Methods: We conducted a prospective study on 1015 samples of 416 patients (mean age 72.2 ± 10.3 years) under follow-up for NMIBC. Patients underwent voided urinary cytology, the Xpert Bladder Cancer Monitor test and cystoscopy and, if positive, a transurethral resection of the bladder. Xpert Bladder Cancer Monitor was reported as negative or positive: cut-off total Linear Discriminant Analysis (LDA) = 0.5.

Results: We identified 168 recurrent tumours: 126 (75%) were low-grade (LG) and 42 (25%) high-grade (HG). Overall sensitivity was 17.9% for cytology, 52.4% for Xpert Bladder Cancer Monitor and 54.2% for the two tests combined.
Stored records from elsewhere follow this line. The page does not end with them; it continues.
(* ===== verification/Monad.v ===== *)
(** * Stateful operations that can fail

    The state monad in which the handler of the server and the session of the
    client are written, and the weakest preconditions with which their invariants
    are proved. *)

From S2P Require Import Prelude.

Module monad.

(** How an operation can go wrong: a failed [assert], a write outside a buffer, a
    reference to a stream that has been destroyed, a call of the application on a
    session that does not exist yet, a write started inside a callback, [new] that
    throws, an access outside the memory (also one that a routine of another file
    reports), an operation on a socket that throws. *)
Inductive failure :=
  assertion_failed | buffer_overflow | dangling_stream | null_session | nested_write | out_of_memory
  | memory_error | socket_exception.

(** The failures that a component ascribes to its user. *)
Class Misuse := misuse : failure -> Prop.

Inductive outcome (S A : Type) :=
  | Done (a : A) (s : S)
  | Failed (e : failure).
Arguments Done {S A} a s.
Arguments Failed {S A} e.

Definition M (S A : Type) : Type := S -> outcome S A.

Section monad.
Context {S : Type} `{Misuse}.

Definition ret {A} (a : A) : M S A := fun s => Done a s.
Definition bind {A B} (m : M S A) (k : A -> M S B) : M S B :=
  fun s => match m s with Done a s' => k a s' | Failed e => Failed e end.
Definition fail {A} (e : failure) : M S A := fun _ => Failed e.
Definition get : M S S := fun s => Done s s.
Definition modify (f : S -> S) : M S unit := fun s => Done tt (f s).

(** [assert(b)] *)
Definition assert_ (b : bool) : M S unit := if b then ret tt else fail assertion_failed.

Fixpoint forM {A} (l : list A) (f : A -> M S unit) : M S unit :=
  match l with
  | [] => ret tt
  | x :: l => bind (f x) (fun _ => forM l f)
  end.

(** The operation succeeds and ends in [Q], unless the component is misused. *)
Definition wp {A} (m : M S A) (Q : A -> S -> Prop) (s : S) : Prop :=
  match m s with
  | Done a s' => Q a s'
  | Failed e => misuse e
  end.

Lemma wp_ret {A} (a : A) (Q : A -> S -> Prop) s : Q a s -> wp (ret a) Q s.
Proof. done. Qed.

Lemma wp_bind {A B} (m : M S A) (k : A -> M S B) Q s :
  wp m (fun a s' => wp (k a) Q s') s -> wp (bind m k) Q s.
Proof. unfold wp, bind. by destruct (m s). Qed.

Lemma wp_mono {A} (m : M S A) (Q R : A -> S -> Prop) s :
  wp m Q s -> (forall a s', Q a s' -> R a s') -> wp m R s.
Proof. unfold wp. intros H1 H2. destruct (m s); auto. Qed.

Lemma wp_modify f (Q : unit -> S -> Prop) s : Q tt (f s) -> wp (modify f) Q s.
Proof. done. Qed.

Lemma wp_get (Q : S -> S -> Prop) s : Q s s -> wp get Q s.
Proof. done. Qed.

Lemma wp_forM {A} (l : list A) f (I : S -> Prop) s :
  I s -> (forall x s, x ∈ l -> I s -> wp (f x) (fun _ => I) s) -> wp (forM l f) (fun _ => I) s.
Proof.
  revert s. induction l as [|x l IH]; intros s HI Hf; cbn [forM]; [by apply wp_ret|].
  apply wp_bind. eapply wp_mono; [apply Hf; [by left|done]|]. intros a s' HI'.
  apply IH; [done|]. intros y s'' Hy. apply Hf. by right.
Qed.

End monad.

Declare Scope monad_scope.
Notation "x <- m ;; k" := (bind m (fun x => k)) (at level 100, m at next level, right associativity) : monad_scope.
Notation "m ;; k" := (bind m (fun _ => k)) (at level 100, right associativity) : monad_scope.

End monad.
(** C16. Allocation is safe: when the allocations [al] made so far lie in the
    blocks, apart from each other, then [alloc] yields one of at least the requested
    size that is apart from all of them and inside a block, and changes the contents
    of none; the only failure is that [new] throws. *)
Theorem alloc_spec al s size :
  Inv al s -> 0 <= size < 2 ^ 62 ->
  match alloc size s with
  | Done p s' => exists n, size <= n /\ Inv ((p, n) :: al) s' /\ forall q, q ∈ al -> contents s' q = contents s q
  | Failed e => e = out_of_memory
  end.
Proof. intros HI Hs. apply (wp_alloc al); [done|done|]. intros p n s' Hn HI' Hu. exists n. split; [lia|done]. Qed.

(** C15. The allocator refines a store of strings: after any sequence of
    [make_string_ref], [concat_string_ref] and [realloc_concat_string_ref] (each
    consuming the reference it extends) on a fresh allocator, every reference that
    was not consumed reads back, terminated, the string that the specification has
    in its place, whatever was written for the others; no access leaves the blocks,
    and the only failure is that [new] throws. *)
Theorem strings_refine block_size isolation_threshold s os :
  new_allocator block_size isolation_threshold = Some s -> 0 <= isolation_threshold -> 0 <= block_size < 2 ^ 62 ->
  Z.of_nat (list_sum (map op_size os)) < 2 ^ 59 ->
  match run_ops os [] s with
  | Done hs s' =>
    Forall2 (fun h k => match h, k with
      | Some (p, l), Some k => l = Z.of_nat (length k) /\ load_bytes (mem s') p (length k + 1) = k ++ [zero]
      | None, None => True
      | _, _ => False
      end) hs (fold_left (fun ss o => abs_op o ss) os [])
  | Failed e => e = out_of_memory
  end.
Proof.
  intros Es Ht Hb Hos. assert (HI : Inv [] s) by by eapply new_allocator_Inv.
  assert (Hok : store_ok [] 0 [] [] s) by (split; [done|by apply Forall2_nil_2|by intros i k E; rewrite lookup_nil in E|by intros i j p l l' E; rewrite lookup_nil in E]).
  pose proof (run_ops_spec os [] 0 [] [] s Hok Hos) as Hw. unfold wp in Hw. destruct (run_ops os [] s) as [hs s'|e]; [|done].
  destruct Hw as (al' & total' & Hok'). eapply Forall2_impl; [apply (so_represents _ _ _ _ _ Hok')|].
  intros [[p l]|] [k|] Hr; try done. destruct Hr as [-> (n & _ & _ & Hk)]. by split.
Qed.

Lemma delete_blocks_spec l d : delete_blocks l d = d ++ map mb_addr l.
Proof. revert d. induction l as [|b l IH]; intros d; cbn; [by rewrite app_nil_r|]. by rewrite IH, <- app_assoc. Qed.

Lemma addr_NoDup al s : Inv al s -> NoDup (map mb_addr (retain s)).
Proof.
  intros [Hok Hap _ _ _ _ _]. induction (retain s) as [|b l IH]; cbn in *; [constructor|].
  apply Forall_cons in Hok as [[] Hok]. inversion Hap as [|? ? Hx Hap']; subst. constructor; [|by apply IH].
  intros (c & E & Hc)%list_elem_of_fmap. rewrite Forall_map, Forall_forall in Hx. rewrite Forall_forall in Hok.
  destruct (Hok _ Hc). specialize (Hx _ Hc). unfold disjoint, span, SIZEOF_MEMBLOCK in *. cbn in Hx. lia.
Qed.
(* ===== verification/ServerHandler.v ===== *)
(** * The server side of a connection: lib/asio_server_http2_handler.{cc,h},
    asio_server_response_impl.cc, asio_server_request_impl.cc and
    asio_server_stream.cc

    One [http2_handler] with its streams.  The operations are functions on its
    state in a state monad with failure: a failed assertion, a write outside a
    buffer, an access to a stream that has been destroyed.  The application is represented
    by the calls it makes on requests and responses when one of its callbacks
    runs; the session by its callbacks and the return values of its functions. *)

From S2P Require Import Prelude Monad Util Http2 TimeGm Common ServeMux Nghttp2.

Module server.
Import monad http2 common nghttp2.
Local Open Scope monad_scope.

(** ** State *)

Inductive response_state := INITIAL | HEADER_DONE | BODY_STARTED.

#[export] Instance response_state_eq_dec : EqDecision response_state.
Proof. solve_decision. Defined.

(** [tcp::endpoint]: an address and a port; the default is the unspecified address. *)
Definition tcp_endpoint := (str * Z)%type.
Definition no_endpoint : tcp_endpoint := (lit "0.0.0.0", 0).

(** Callbacks of the application are numbers that identify them. *)
Record request_impl := mk_req {
  rq_method : str;
  rq_uri : uri_ref;
  rq_header : header_map;
  rq_header_buffer_size : Z;
  rq_on_data : option nat;
  rq_remote_ep : tcp_endpoint;
}.

Record response_impl := mk_res {
  rs_header : header_map;
  rs_generator : generator;
  rs_close_cb : option nat;
  rs_status_code : Z;
  rs_state : response_state;
  rs_pushed : bool;
  rs_push_promise_sent : bool;
}.

Record stream := mk_stream { st_request : request_impl; st_response : response_impl }.

Definition new_request : request_impl :=
  {| rq_method := []; rq_uri := empty_uri; rq_header := []; rq_header_buffer_size := 0; rq_on_data := None;
     rq_remote_ep := no_endpoint |}.

Definition new_response : response_impl :=
  {| rs_header := []; rs_generator := gen_deferred; rs_close_cb := None; rs_status_code := 200;
     rs_state := INITIAL; rs_pushed := false; rs_push_promise_sent := false |}.

Definition new_stream : stream := {| st_request := new_request; st_response := new_response |}.

(** The callbacks of the application that the server invokes. *)
Inductive app_event :=
  | app_request (cb : nat) (stream_id : Z)
  | app_data (cb : nat) (stream_id : Z) (data : str)
  | app_close (cb : nat) (stream_id : Z) (error_code : Z)
  | app_generate (cb : nat) (stream_id : Z) (len : nat).

(** The calls the application makes on the request and the response of a
    stream. *)
Inductive app_call :=
  | call_write_head (stream_id : Z) (status_code : Z) (h : header_map)
  | call_end (stream_id : Z) (g : generator)
  | call_write_trailer (stream_id : Z) (h : header_map)
  | call_on_close (stream_id : Z) (cb : nat)
  | call_on_data (stream_id : Z) (cb : nat)
  | call_cancel (stream_id : Z) (error_code : Z)
  | call_resume (stream_id : Z)
  | call_push (stream_id : Z) (method raw_path_query : str) (h : header_map).

(** The members of [http2_handler], [buf_] as the length of the bytes it points
    to when it is not null.  Then the world around the handler: the memory of the
    session to which the pointers returned by [nghttp2_session_mem_send] refer,
    the clock, the calls made on the session (latest first), the number of posted
    [initiate_write] tasks that have not run, the number of calls of
    [writefun_], and the callbacks of the application (latest first); the last member is
    [remote_ep_]. *)
Record http2_handler := mk_handler {
  streams : gmap Z stream;
  inside_callback : bool;
  write_signaled : bool;
  tstamp_cached : Z;
  formatted_date : str;
  buf_ : option nat;
  sendbuf : str;
  clock : Z;
  calls : list lib_call;
  posts : nat;
  writes : nat;
  app_log : list app_event;
  remote_ep_ : tcp_endpoint;
}.

Definition set_streams (m : gmap Z stream) (h : http2_handler) : http2_handler :=
  mk_handler m (inside_callback h) (write_signaled h) (tstamp_cached h) (formatted_date h) (buf_ h)
    (sendbuf h) (clock h) (calls h) (posts h) (writes h) (app_log h) (remote_ep_ h).
Definition set_inside (b : bool) (h : http2_handler) : http2_handler :=
  mk_handler (streams h) b (write_signaled h) (tstamp_cached h) (formatted_date h) (buf_ h)
    (sendbuf h) (clock h) (calls h) (posts h) (writes h) (app_log h) (remote_ep_ h).
Definition set_signaled (b : bool) (h : http2_handler) : http2_handler :=
  mk_handler (streams h) (inside_callback h) b (tstamp_cached h) (formatted_date h) (buf_ h)
    (sendbuf h) (clock h) (calls h) (posts h) (writes h) (app_log h) (remote_ep_ h).
Definition set_posts (n : nat) (h : http2_handler) : http2_handler :=
  mk_handler (streams h) (inside_callback h) (write_signaled h) (tstamp_cached h) (formatted_date h) (buf_ h)
    (sendbuf h) (clock h) (calls h) n (writes h) (app_log h) (remote_ep_ h).
Definition set_date (t : Z) (d : str) (h : http2_handler) : http2_handler :=
  mk_handler (streams h) (inside_callback h) (write_signaled h) t d (buf_ h)
    (sendbuf h) (clock h) (calls h) (posts h) (writes h) (app_log h) (remote_ep_ h).
Definition set_buf (b : option nat) (h : http2_handler) : http2_handler :=
  mk_handler (streams h) (inside_callback h) (write_signaled h) (tstamp_cached h) (formatted_date h) b
    (sendbuf h) (clock h) (calls h) (posts h) (writes h) (app_log h) (remote_ep_ h).
Definition set_sendbuf (d : str) (h : http2_handler) : http2_handler :=
  mk_handler (streams h) (inside_callback h) (write_signaled h) (tstamp_cached h) (formatted_date h) (buf_ h)
    d (clock h) (calls h) (posts h) (writes h) (app_log h) (remote_ep_ h).
Definition set_clock (t : Z) (h : http2_handler) : http2_handler :=
  mk_handler (streams h) (inside_callback h) (write_signaled h) (tstamp_cached h) (formatted_date h) (buf_ h)
    (sendbuf h) t (calls h) (posts h) (writes h) (app_log h) (remote_ep_ h).
Definition add_call (c : lib_call) (h : http2_handler) : http2_handler :=
  mk_handler (streams h) (inside_callback h) (write_signaled h) (tstamp_cached h) (formatted_date h) (buf_ h)
    (sendbuf h) (clock h) (c :: calls h) (posts h) (writes h) (app_log h) (remote_ep_ h).
Definition add_write (h : http2_handler) : http2_handler :=
  mk_handler (streams h) (inside_callback h) (write_signaled h) (tstamp_cached h) (formatted_date h) (buf_ h)
    (sendbuf h) (clock h) (calls h) (posts h) (S (writes h)) (app_log h) (remote_ep_ h).
Definition add_event (e : app_event) (h : http2_handler) : http2_handler :=
  mk_handler (streams h) (inside_callback h) (write_signaled h) (tstamp_cached h) (formatted_date h) (buf_ h)
    (sendbuf h) (clock h) (calls h) (posts h) (writes h) (e :: app_log h) (remote_ep_ h).

(** ** The monad *)

Local Abbreviation M := (monad.M http2_handler).

(** A stream of the server must not be used after it has been closed. *)
#[export] Instance server_misuse : Misuse := fun e => e = dangling_stream.

(** ** Streams *)

Definition find_stream (id : Z) : M (option stream) := h <- get;; ret (streams h !! id).

(** The stream that a reference designates: it must not have been destroyed. *)
Definition the_stream (id : Z) : M stream :=
  o <- find_stream id;; match o with Some s => ret s | None => fail dangling_stream end.

Definition put_stream (id : Z) (s : stream) : M unit := modify (fun h => set_streams (<[id := s]> (streams h)) h).

Definition update_request (id : Z) (f : request_impl -> request_impl) : M unit :=
  s <- the_stream id;; put_stream id {| st_request := f (st_request s); st_response := st_response s |}.

Definition update_response (id : Z) (f : response_impl -> response_impl) : M unit :=
  s <- the_stream id;; put_stream id {| st_request := st_request s; st_response := f (st_response s) |}.

(** [create_stream]: [emplace] keeps a stream that is there, and the assertion
    fails. *)
Definition create_stream (id : Z) : M unit :=
  o <- find_stream id;;
  match o with
  | Some _ => fail assertion_failed
  | None => put_stream id new_stream
  end.

Definition close_stream (id : Z) : M unit := modify (fun h => set_streams (delete id (streams h)) h).

(** Setters of the members that the operations change. *)
Definition set_state (x : response_state) (r : response_impl) : response_impl :=
  mk_res (rs_header r) (rs_generator r) (rs_close_cb r) (rs_status_code r) x (rs_pushed r) (rs_push_promise_sent r).
Definition set_head (status : Z) (h : header_map) (r : response_impl) : response_impl :=
  mk_res h (rs_generator r) (rs_close_cb r) status HEADER_DONE (rs_pushed r) (rs_push_promise_sent r).
Definition set_generator (g : generator) (r : response_impl) : response_impl :=
  mk_res (rs_header r) g (rs_close_cb r) (rs_status_code r) (rs_state r) (rs_pushed r) (rs_push_promise_sent r).
Definition set_close_cb (c : nat) (r : response_impl) : response_impl :=
  mk_res (rs_header r) (rs_generator r) (Some c) (rs_status_code r) (rs_state r) (rs_pushed r) (rs_push_promise_sent r).
Definition set_pushed (b : bool) (r : response_impl) : response_impl :=
  mk_res (rs_header r) (rs_generator r) (rs_close_cb r) (rs_status_code r) (rs_state r) b (rs_push_promise_sent r).
Definition set_promise_sent (r : response_impl) : response_impl :=
  mk_res (rs_header r) (rs_generator r) (rs_close_cb r) (rs_status_code r) (rs_state r) (rs_pushed r) true.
The sensitivity of cytology increased from 6.3% in LG to 52.4% in HG tumours whereas Xpert Bladder Cancer Monitor showed a sensitivity ranging from 42.9% in LG to 80.9% in HG tumours. Combined cytology and Xpert Bladder Cancer Monitor yielded an overall sensitivity of 45.2% for LG and 80.9% for HG tumours. Overall specificity was 98.5% for cytology and 78.4% for Xpert Bladder Cancer Monitor and 78.2% for the two tests combined. The area under the curve (AUC) for Xpert Bladder Cancer Monitor was 0.71; stratifying the patients according to the European Association of Urology risk groups, the AUC was 0.69, 0.67 and 0.85 for low, intermediate and high risk, respectively ( = 0.0003).

Conclusion: Our data confirm a significantly higher sensitivity of Xpert Bladder Cancer Monitor than for cytology in a larger patient cohort. The test performed very well in terms of specificity but could not reach the high value of cytology. Along with voided urinary cytology the test could allow to reduce cystoscopies in follow-up patients, reducing discomfort to the patients and costs.